Impact of Sarcoplasmic Reticulum Calcium Release on Calcium Dynamics and Action Potential Morphology in Human Atrial Myocytes: A Computational Study

Electrophysiological studies of the human heart face the fundamental challenge that experimental data can be acquired only from patients with underlying heart disease. Regarding human atria, there exist sizable gaps in the understanding of the functional role of cellular Ca(2+) dynamics, which differ crucially from that of ventricular cells, in the modulation of excitation-contraction coupling. Accordingly, the objective of this study was to develop a mathematical model of the human atrial myocyte that, in addition to the sarcolemmal (SL) ion currents, accounts for the heterogeneity of intracellular Ca(2+) dynamics emerging from a structurally detailed sarcoplasmic reticulum (SR).
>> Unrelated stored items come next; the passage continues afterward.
(** The local variables of a call in flight: the metadata object as
    mutated so far, and the two [let] variables. *)
Record Frame : Type := {
  f_metadata : NotebookMetadata;
  f_changed : bool;
  f_kernelId : option string
}.

(** [interpreter.displayName || interpreter.path] *)
Definition interpreterName (i : PythonEnvironment) : string :=
  match js_or (displayName i) (Some (path i)) with
  | Some s => s
  | None => path i
  end.

Section Reconciliation.

(** The two helpers of [../jupyter/kernels/helpers] and the digest of
    [hash.js] are imported by the module; the reconciliation is stated
    for whatever they compute. *)
Variable getInterpreterFromKernelConnectionMetadata :
  option KernelConnectionMetadata -> option PythonEnvironment.
Variable kernelConnectionMetadataHasKernelModel :
  KernelConnectionMetadata -> bool.
(** [sha256().update(s).digest('hex')] *)
Variable sha256_hex : string -> string.

(** The first [if / else if]: the language version. *)
Definition languageInfoStep (kernelConnection : option KernelConnectionMetadata)
    (fr : Frame) : Frame :=
  let metadata := f_metadata fr in
  let interpreter := getInterpreterFromKernelConnectionMetadata kernelConnection in
  match interpreter with
  | Some i =>
      match version i, language_info metadata with
      | Some v, Some li =>
          if js_neq_string (li_version li) (raw v) then
            {| f_metadata :=
                 set_language_info (Some (set_li_version (Some (JsString (raw v))) li)) metadata;
               f_changed := true;
               f_kernelId := f_kernelId fr |}
          else fr
      | _, _ => fr
      end
  | None =>
      match language_info metadata with
      | Some _ =>
          {| f_metadata := set_language_info None metadata;
             f_changed := true;
             f_kernelId := f_kernelId fr |}
      | None => fr
      end
  end.

(** [kernelConnection && hasKernelModel(kernelConnection)
      ? kernelConnection.kernelModel : kernelConnection?.kernelSpec] *)
Definition kernelSpecOrModelOf (kernelConnection : option KernelConnectionMetadata)
    : option KernelSpecOrModel :=
  match kernelConnection with
  | Some kc =>
      if kernelConnectionMetadataHasKernelModel kc then kernelModel kc
      else kernelSpec kc
  | None => None
  end.

(** [a !== b] on the two optional ids. *)
Definition opt_id_neq (a b : option string) : bool :=
  negb (bool_decide (a = b)).

(** The second [if / else if / else if]: the kernelspec block. The last
    branch reads [kernelConnection.interpreter.displayName], which
    raises when the connection has no interpreter. *)
Definition kernelspecStep (kernelConnection : option KernelConnectionMetadata)
    (fr : Frame) : Frame + NotebookMetadata :=
  let metadata := f_metadata fr in
  match kernelSpecOrModelOf kernelConnection, kernelspec metadata with
  | Some spec, None =>
      inl {| f_metadata :=
               set_kernelspec
                 (Some {| ks_name := js_or_empty (name spec) (display_name spec);
                          ks_display_name := js_or_empty (display_name spec) (name spec);
                          ks_metadata := None |})
                 metadata;
             f_changed := true;
             f_kernelId := id spec |}
  | Some spec, Some ks =>
      let name' := js_or_empty (name spec) (display_name spec) in
      let displayName' := js_or_empty (display_name spec) (name spec) in
      if str_neq (ks_name ks) name'
         || str_neq (ks_display_name ks) displayName'
         || opt_id_neq (f_kernelId fr) (id spec)
      then
        inl {| f_metadata := set_kernelspec (Some (set_ks_names name' displayName' ks)) metadata;
               f_changed := true;
               f_kernelId := id spec |}
      else inl fr
  | None, _ =>
      match kernelConnection with
      | Some kc =>
          if String.eqb (kind kc) "startUsingPythonInterpreter" then
            match interpreter kc with
            | Some i =>
                let name' := interpreterName i in
                if opt_str_neq (ks_name <$> kernelspec metadata) name'
                   || opt_str_neq (ks_display_name <$> kernelspec metadata) name'
                then
                  inl {| f_metadata :=
                           set_kernelspec
                             (Some {| ks_name := name';
                                      ks_display_name := name';
                                      ks_metadata :=
                                        Some {| ks_interpreter :=
                                                  Some {| hash := sha256_hex (path i) |} |} |})
                             metadata;
                         f_changed := true;
                         f_kernelId := f_kernelId fr |}
                else inl fr
            | None => inr metadata
            end
          else inl fr
      | None => inl fr
      end
  end.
Based on the simulation results, our model convincingly reproduces the principal characteristics of Ca(2+) dynamics: 1) the biphasic increment during the upstroke of the Ca(2+) transient resulting from the delay between the peripheral and central SR Ca(2+) release, and 2) the relative contribution of SL Ca(2+) current and SR Ca(2+) release to the Ca(2+) transient. In line with experimental findings, the model also replicates the strong impact of intracellular Ca(2+) dynamics on the shape of the action potential. The simulation results suggest that the peripheral SR Ca(2+) release sites define the interface between Ca(2+) and AP, whereas the central release sites are important for the fire-diffuse-fire propagation of Ca(2+) diffusion. Furthermore, our analysis predicts that the modulation of the action potential duration due to increasing heart rate is largely mediated by changes in the intracellular Na(+) concentration. Finally, the results indicate that the SR Ca(2+) release is a strong modulator of AP duration and, consequently, myocyte refractoriness/excitability. We conclude that the developed model is robust and reproduces many fundamental aspects of the tight coupling between SL ion currents and intracellular Ca(2+) signaling. Thus, the model provides a useful framework for future studies of excitation-contraction coupling in human atrial myocytes.